[FOM] Arithmetic-free theory of formal systems?
vester at jaist.ac.jp
Tue May 18 03:35:03 EDT 2004
In response to Timothy Chow's question and the various answers to it, in
particular the one by John McCarthy, allow me to point to my thesis "The
Primitive Proof Theory of the lambda-Calculus". In it, I develop a
substantial part of lambda-calculus theory using only the proof
principles John McCarthy referred to. In other words, all proofs are
conducted over the lambda-calculus presented as first-order abstract
syntax while using only structural or rule induction and while relying
on structural-recursive definitions for all arguments to do with
totality, computability, and functionality.

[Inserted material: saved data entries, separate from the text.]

(* ===== verification/SharedataRead.v ===== *)
(** Reading a converted table of lib/sharedata/lua-sharedata.c gives what the Lua table has. *)
From Stdlib Require Import String.
From S2P Require Import Prelude Bytes Links Lua Lock Sharedata SharedataConv.
#[local] Set Warnings "-register-all".

(** ** Conversion *)

(** The tables that can be converted, with [d] levels: keys are strings or integers of 32
    bits, values are numbers, strings, booleans and such tables. *)
Fixpoint fits (d : nat) (v : value) : Prop :=
  match v with
  | VInt _ | VReal _ | VBool _ | VStr _ => True
  | VTable len l =>
      match d with
      | O => False
      | S d => 0 <= len < 2 ^ 31 /\ zlen l < 2 ^ 31 /\ distinct_keys l /\ Forall (fun kw => key_fits kw.1 /\ fits d kw.2) l
      end
  | _ => False
  end.

(** The place of the key in the table has [c]. *)
Definition located (strs : list (list Z)) (len : Z) (array : list cvalue) (hash : list (option (node cvalue))) (k : value) (c : cvalue) : Prop :=
  match k with
  | VInt z => if in_array len k then array.[z - 1] = Some c else exists i n, hash.[i] = Some (Some n) /\ node_is strs n k /\ n_v n = c
  | _ => exists i n, hash.[i] = Some (Some n) /\ node_is strs n k /\ n_v n = c
  end.
(** The node that [lpushbuffer] gets is the first free node of the pool then. *)
Lemma get_free_node_spec p fl blocks : pool_inv p fl blocks ->
  exists x p' fl', get_free_node p = (x, p') /\ pool_inv (with_free p' (Some x)) (x :: fl') blocks /\
    p_heap p' = p_heap p /\
    (forall y nd b, (p_nodes p).[y] = Some nd -> bn_msg nd = Some b -> (p_nodes p').[y] = Some nd).
Proof.
  intros Hp. unfold get_free_node. destruct (p_free p) as [x|] eqn:Hf.
  - pose proof (linked_head _ _ _ _ (pi_free _ _ _ Hp)) as Hh. rewrite Hf in Hh.
    destruct fl as [|y fl]; [done|]. injection Hh as <-.
    exists x, p, fl. split; [done|]. split; [|by split].
    assert (with_free p (Some x) = p) as -> by (rewrite <-Hf; by destruct p). done.
  - pose proof (linked_head _ _ _ _ (pi_free _ _ _ Hp)) as Hh. rewrite Hf in Hh.
    destruct fl as [|y fl]; [|done].
    set (tsz := if pool_rawlen p =? 0 then pool_rawlen p + 1 else pool_rawlen p).
    assert (1 <= tsz) as Ht.
    { unfold tsz, pool_rawlen. destruct (p_chunks p) as [|c chunks]; [done|].
      pose proof (zlen_nonneg (c :: chunks)). case_match; lia. }
    pose proof (chunk_size_bound tsz Ht) as Hsz.
    pose proof (new_chunk_inv p blocks (chunk_size tsz) Hp ltac:(lia)) as Hp'.
    rewrite seqZ_cons in Hp' by lia.
    do 2 eexists. exists (seqZ (Z.succ (zlen (p_nodes p))) (Z.pred (chunk_size tsz))).
    split; [done|]. split; [exact Hp'|]. split; [done|].
    intros z nd b Hz _. cbn [p_nodes]. rewrite aget_app_l; [done|].
    apply aget_lt_Some in Hz. lia.
Qed.
Fixpoint find_command (cmd : cstring)
    (l : list (cstring * (ctxid -> option cstring -> system -> option (option cstring * system))))
    : option (ctxid -> option cstring -> system -> option (option cstring * system)) :=
  match l with
  | [] => None
  | (name, f) :: l => if bool_decide (cmd = name) then Some f else find_command cmd l
  end.

(** [uboss_command]. *)
Definition uboss_command (c : ctxid) (cmd : cstring) (param : option cstring) (s : system)
    : option (option cstring * system) :=
  match find_command cmd cmd_funcs with
  | Some f => f c param s
  | None => Some (None, s)
  end.
End command.
(* ===== verification/Mongo.v ===== *)
(** lib/mongo/lua-mongo.c: the messages between a Lua service and a MongoDB server.

    A document is a pointer to memory: the list of the bytes from there on.  The reply is a
    Lua string; the documents in it are offsets.  The buffer of a message is the one of
    lua-bson.c, which has the same functions but for the first capacity.  [Ub] is an access
    outside an object or the overflow of an [int]; so is the loop over the documents of a
    reply when it does not end.

    The arguments are those that the checks of Lua let pass: an integer where the code
    wants one, a byte string, a userdata.  A table of documents is a sequence. *)
From Stdlib Require Import String.
From S2P Require Import Prelude Bytes Buffer CStr Lua Bson.
#[local] Set Warnings "-register-all".

Definition OP_UPDATE : Z := 2001.
Definition OP_INSERT : Z := 2002.
Definition OP_QUERY : Z := 2004.
Definition OP_GET_MORE : Z := 2005.
Definition OP_DELETE : Z := 2006.
Definition OP_KILL_CURSORS : Z := 2007.
Definition REPLY_QUERYFAILURE : Z := 2.

(** [get_length]: the unsigned word at a pointer. *)
Definition get_length (doc : list Z) : res Z := w ← lift (slice doc 0 4); Ok (le_value w).

(** Arithmetic on [int]. *)
Definition int_op (z : Z) : res Z := if bool_decide (is_s32 z) then Ok z else Ub.

(** A pointer that may be null, with the error of the check. *)
Definition the_document (msg : string) (d : option (list Z)) : res (list Z) :=
  match d with Some d => Ok d | None => Err msg end.

(** The third argument of [op_insert]. *)
Inductive documents :=
| OneDocument (d : list Z)
| ManyDocuments (l : list (option (list Z)))     (* None: not a userdata *)
| NoDocuments.

Section mongo.
(** A byte of fresh memory. *)
Variable junk : Z.

Definition buffer_create : bson := BsonBuf 0 128 (replicate 128 junk).

#[local] Abbreviation int32 := (write_int32 junk).
#[local] Abbreviation str := (write_string junk).

(** [luaL_addlstring(&b, buf.ptr, buf.size)]. *)
Definition buffer_string (b : bson) : res (list Z) := lift (slice (bs_ptr b) 0 (bs_size b)).

(** ** Requests

    What is written between [reserve_length] and [write_length]: *)
Definition query_head (id flags : Z) (name : list Z) (skip number : Z) (b : bson) : res bson :=
  b ← int32 id b; b ← int32 0 b; b ← int32 OP_QUERY b; b ← int32 flags b;
  b ← str name b; b ← int32 skip b; int32 number b.

Definition kill_head (cursor_id : list Z) (b : bson) : res bson :=
  b ← int32 0 b; b ← int32 0 b; b ← int32 OP_KILL_CURSORS b;
  b ← int32 0 b; b ← int32 1 b; write_bytes junk cursor_id b.

Definition delete_head (name : list Z) (single : Z) (b : bson) : res bson :=
  b ← int32 0 b; b ← int32 0 b; b ← int32 OP_DELETE b;
  b ← int32 0 b; b ← str name b; int32 single b.

Definition more_head (id : Z) (name : list Z) (number : Z) (cursor_id : list Z) (b : bson) : res bson :=
  b ← int32 id b; b ← int32 0 b; b ← int32 OP_GET_MORE b;
  b ← int32 0 b; b ← str name b; b ← int32 number b; write_bytes junk cursor_id b.

Definition update_head (name : list Z) (flags : Z) (b : bson) : res bson :=
  b ← int32 0 b; b ← int32 0 b; b ← int32 OP_UPDATE b;
  b ← int32 0 b; b ← str name b; int32 flags b.

Definition insert_head (flags : Z) (name : list Z) (b : bson) : res bson :=
  b ← int32 0 b; b ← int32 0 b; b ← int32 OP_INSERT b;
  b ← int32 flags b; str name b.

(** [op_query]. *)
Definition op_query (id flags : Z) (name : list Z) (skip number : Z) (query selector : option (list Z))
    : res (list Z) :=
  query ← the_document "require query document" query;
  '(b, len) ← reserve_length junk buffer_create;
  b ← query_head (s32 id) (s32 flags) name (s32 skip) (s32 number) b;
  query_len ← get_length query;
  let query_len := s32 query_len in
  total ← int_op (bs_size b + query_len);
  selector_len ← (match selector with Some s => l ← get_length s; Ok (s32 l) | None => Ok 0 end);
  total ← int_op (total + selector_len);
  b ← write_length total len b;
  head ← buffer_string b;
  q ← lift (slice query 0 query_len);
  s ← (match selector with Some s => lift (slice s 0 selector_len) | None => Ok [] end);
  Ok (head ++ q ++ s).

(** [op_kill]. *)
Definition op_kill (cursor_id : list Z) : res (list Z) :=
  if negb (zlen cursor_id =? 8) then Err "Invalid cursor id" else
  '(b, len) ← reserve_length junk buffer_create;
  b ← kill_head cursor_id b;
  b ← write_length (bs_size b) len b;
  buffer_string b.

(** [op_delete]. *)
Definition op_delete (name : list Z) (single : Z) (selector : option (list Z)) : res (list Z) :=
  selector ← the_document "Invalid param" selector;
  '(b, len) ← reserve_length junk buffer_create;
  b ← delete_head name (s32 single) b;
  selector_len ← get_length selector;
  let selector_len := s32 selector_len in
  total ← int_op (bs_size b + selector_len);
  b ← write_length total len b;
  head ← buffer_string b;
  s ← lift (slice selector 0 selector_len);
  Ok (head ++ s).

(** [op_get_more]. *)
Definition op_get_more (id : Z) (name : list Z) (number : Z) (cursor_id : list Z) : res (list Z) :=
  if negb (zlen cursor_id =? 8) then Err "Invalid cursor id" else
  '(b, len) ← reserve_length junk buffer_create;
  b ← more_head (s32 id) name (s32 number) cursor_id b;
  b ← write_length (bs_size b) len b;
  buffer_string b.

(** [op_update]. *)
Definition op_update (name : list Z) (flags : Z) (selector update : option (list Z)) : res (list Z) :=
  selector ← the_document "Invalid param" selector;
  update ← the_document "Invalid param" update;
  '(b, len) ← reserve_length junk buffer_create;
  b ← update_head name (s32 flags) b;
  selector_len ← get_length selector;
  update_len ← get_length update;
  let selector_len := s32 selector_len in
  let update_len := s32 update_len in
  total ← int_op (bs_size b + selector_len);
  total ← int_op (total + update_len);
  b ← write_length total len b;
  head ← buffer_string b;
  s ← lift (slice selector 0 selector_len);
  u ← lift (slice update 0 update_len);
  Ok (head ++ s ++ u).

(** [document_length]: the sum is unsigned, and wraps. *)
Fixpoint documents_length (total : Z) (l : list (option (list Z))) : res Z :=
  match l with
  | [] => Ok total
  | None :: _ => Err "Invalid document at %d"
  | Some d :: l => len ← get_length d; documents_length (s32 (total + len)) l
  end.

Definition document_length (docs : documents) : res Z :=
  match docs with
  | OneDocument d => len ← get_length d; Ok (s32 len)
  | ManyDocuments l => documents_length 0 l
  | NoDocuments => Err "Insert need documents"
  end.

(** The documents behind the head; the length is a [size_t] here. *)
Fixpoint add_documents (l : list (option (list Z))) : res (list Z) :=
  match l with
  | [] => Ok []
  | None :: _ => Ub
  | Some d :: l =>
      len ← get_length d; x ← lift (slice d 0 len);
      r ← add_documents l; Ok (x ++ r)
  end.

(** [op_insert]. *)
Definition op_insert (flags : Z) (name : list Z) (docs : documents) : res (list Z) :=
  dsz ← document_length docs;
  '(b, len) ← reserve_length junk buffer_create;
  b ← insert_head (s32 flags) name b;
  total ← int_op (bs_size b + dsz);
  b ← write_length total len b;
  head ← buffer_string b;
  body ← add_documents (match docs with OneDocument d => [Some d] | ManyDocuments l => l | NoDocuments => [] end);
  Ok (head ++ body).
End mongo.

(** ** Replies *)

(** The field at [off] of the header, after [little_endian]. *)
Definition field (data : list Z) (off : Z) : res Z := w ← lift (slice data off 4); Ok (s32 (le_value w)).

(** What [op_reply] returns; a pointer is its offset in the string. *)
Inductive reply :=
| RShort                                        (* false *)
| RMismatch (id : Z)                            (* false, id *)
| RFailure (id : Z) (first : Z)                 (* false, id, document *)
| RReply (id : Z) (first : option Z) (cursor : option (list Z)) (starting_from : Z).

(** [lua_rawseti] of a sequence at an index that is not behind its next. *)
Definition set_index {A} (l : list A) (i : Z) (x : A) : list A :=
  if i <=? zlen l then <[Z.to_nat (i - 1) := x]> l else l ++ [x].

(** The loop over the documents: [i], [doc], [sz] and the table. *)
Fixpoint reply_docs (fuel : nat) (data : list Z) (i doc sz : Z) (tbl : list Z) : res (Z * Z * list Z) :=
  if sz <=? 4 then Ok (i, sz, tbl)
  else
    match fuel with
    | O => Ub
    | S fuel =>
        let tbl := set_index tbl i doc in
        w ← lift (slice data doc 4);
        let doc_len := s32 (le_value w) in
        sz ← int_op (sz - doc_len);
        reply_docs fuel data (i + 1) (doc + doc_len) sz tbl
    end.

(** A loop that ends is at no offset twice. *)
Definition reply_fuel (data : list Z) : nat := length data.

Definition SIZEOF_REPLY : Z := 32.

(** [op_reply]; the result is what it returns and the table of documents. *)
Definition op_reply (data : list Z) (docs : option (list Z)) : res (reply * option (list Z)) :=
  if zlen data <? SIZEOF_REPLY then Ok (RShort, docs) else
  id ← field data 4;
  flags ← field data 12;
  if negb (Z.land flags REPLY_QUERYFAILURE =? 0) then Ok (RFailure id SIZEOF_REPLY, docs) else
  starting_from ← field data 24;
  number ← field data 28;
  let sz := s32 (zlen data - SIZEOF_REPLY) in
  let doc := SIZEOF_REPLY in
  let return_reply sz docs :=
    if negb (sz =? 0) then Err "Invalid result bson document" else
    cursor ← lift (slice data 16 8);
    Ok (RReply id (if number =? 0 then None else Some SIZEOF_REPLY)
          (if le_value cursor =? 0 then None else Some cursor) starting_from, docs) in
  match docs with
  | Some tbl =>
      '(i, sz, tbl) ← reply_docs (reply_fuel data) data 1 doc sz tbl;
      next ← int_op (number + 1);
      if negb (i =? next) then Ok (RMismatch id, Some tbl)
      else return_reply sz (Some (take (Z.to_nat (i - 1)) tbl))
  | None =>
      if 4 <=? sz then
        w ← lift (slice data doc 4); return_reply (s32 (sz - le_value w)) None
      else return_reply sz None
  end.

(** [reply_length]; the string ends with a zero. *)
Definition reply_length (rawlen_str : list Z) : res Z :=
  w ← lift (slice (rawlen_str ++ [0]) 0 4); int_op (s32 (le_value w) - 4).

Substantial parts of the
work has been formally verified in the Isabelle/HOL theorem prover in
conjunction with James Brotherston.
The results that most directly address Timothy Chow's questions are
Prop. 1.28 (and the preceding lemmas), which shows that Curry-style
substitution is a total, computable function and, presumably, Section
3.3, which shows that alpha-equivalence is decidable.
Details at: http://www.jaist.ac.jp/~vester/,
http://www.jaist.ac.jp/~vester/Writings/thesis.pdf (please note that the
proof of Lemma 7.22 contains an error, as it stands).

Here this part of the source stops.